Republican presidential candidate, former Texas Gov. Rick Perry speaks at the National Press Club in Washington, Thursday, July 2, 2015. (AP Photo/Jacquelyn Martin)
Republican presidential candidate, former Texas Gov. Rick Perry speaks at the National Press Club in Washington, Thursday, July 2, 2015. (AP Photo/Jacquelyn Martin)

Republican presidential candidate Rick Perry recently urged his party to fight for the African-American vote and said black families should hold Democrats accountable for what he called decades of unsuccessful anti-poverty programs.

“I am here to tell you that it is Republicans, not Democrats, who are truly offering black Americans the hope of a better life for themselves and their children,” the former Texas governor said in a speech focused largely on race.

Perry is the latest White House hopeful to weigh in on the racial divide, an emerging theme in the 2016 presidential contest.

President Barack Obama in June, addressed race when he eulogized a South Carolina state senator who was among nine African-Americans shot to death in a Charleston church.

Perry did not echo the president’s call for South Carolina to taken down the Confederate flag flying on the Statehouse grounds, saying that was a decision for the people of South Carolina.

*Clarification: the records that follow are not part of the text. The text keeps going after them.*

Lemma callbacks_state_young (k : string) (p : loc) :
  items (table callbacks_state) !! k = Some p →
  ∃ it, heap callbacks_state !! p = Some it
        ∧ (lifeSpan it = 0%Z ∨ ¬ expired (clock callbacks_state) it).
Proof.
  intros Hk.
  change (({["testkey" := 0]} : gmap string loc) !! k = Some p) in Hk.
  apply lookup_singleton_Some in Hk as [<- <-].
  eexists. split; [reflexivity|]. right. vm_compute. intros Hle. by apply Hle.
Qed.

(** The operations on [sweep_state], each leaving a table at rest. *)
Lemma operations_keep_rest_witness :
  at_rest sweep_state
  ∧ (∃ p s', Set_ "k" Second (Some "v") sweep_state = Ok p s' ∧ at_rest s')
  ∧ (∃ r s', Get "warm" sweep_state = Ok r s' ∧ at_rest s')
  ∧ (∃ s', ExpirationCheck (map_to_list (items sweep_table)) sweep_state
           = Ok tt s' ∧ at_rest s').
Proof.
  assert (at_rest sweep_state) as Hrest.
  { split; [reflexivity|exact sweep_state_sweepable]. }
  split; [exact Hrest|].
  pose proof (operations_keep_rest "k" Second (Some "v") sweep_state Hrest)
    as (HSet & _).
  pose proof (operations_keep_rest "warm" Second (Some "v") sweep_state Hrest)
    as (_ & _ & _ & HGet & _ & HSweep).
  split; [exact HSet|]. split; [exact HGet|].
  exact (HSweep _ (reflexivity _)).
Defined.

(** A sweep over the table of [TestCallbackQueue] before anything has
    expired. *)
Lemma ExpirationCheck_idle_witness :
  lock (table callbacks_state) = Unlocked
  ∧ ∃ s', ExpirationCheck (map_to_list (items callbacks_table))
            callbacks_state = Ok tt s'
      ∧ table s' = callbacks_table ∧ heap s' = heap callbacks_state
      ∧ env s' = 0 ∧ trace s' = [].
Proof.
  split; [reflexivity|].
  exact (ExpirationCheck_idle (map_to_list (items callbacks_table))
           callbacks_state eq_refl (reflexivity _) callbacks_state_young).
Defined.

(** The sweep of a table armed with a nil loader. *)
Lemma nil_loader_panics_witness :
  lock (table nil_loader_state) = Unlocked
  ∧ allocated nil_loader_state
  ∧ ∃ s1, SetDataLoader None nil_loader_state = Ok tt s1
      ∧ Get "cold" s1 = Ok (None, Some ErrKeyNotFound) s1
      ∧ ExpirationCheck (map_to_list (items (table nil_loader_state))) s1
        = Fault NilFunc.
Proof.
  split; [reflexivity|]. split; [exact nil_loader_state_allocated|].
  destruct (nil_loader_panics (map_to_list (items (table nil_loader_state)))
              nil_loader_state eq_refl nil_loader_state_allocated
              (reflexivity _))
    as (s1 & Hrun & _ & HGet & Hsweep).
  exists s1. split; [exact Hrun|]. split; [exact (HGet "cold" eq_refl)|].
  apply Hsweep. exists "warm", 0, warm_item.
  split; [reflexivity|]. split; [reflexivity|].
  split; [discriminate|].
  split; vm_compute; discriminate.
Defined.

He did promote policies such as education reform, Medicaid grants to give states more control over health care programs and sentencing laws that keep nonviolent drug offenders out of prison.

“I am proud to live in a country with an African-American president. But President Obama cannot be proud of the fact that the prevalence of black poverty has actually increased under his leadership,” Perry said, while acknowledging that his party has “much to do to earn the trust of African-Americans.”

Perry is among the dozen-plus Republicans competing for the nomination.

The GOP has struggled with black voters since Republican presidential nominee Barry Goldwater opposed the Civil Rights Act of 1964. No Republican has earned more than 15 percent of the black vote in a presidential election since 1960.

“When we gave up on trying to win the support of African-Americans, we lost our moral legitimacy as the party of Lincoln — as the party of equal opportunity for all,” Perry said.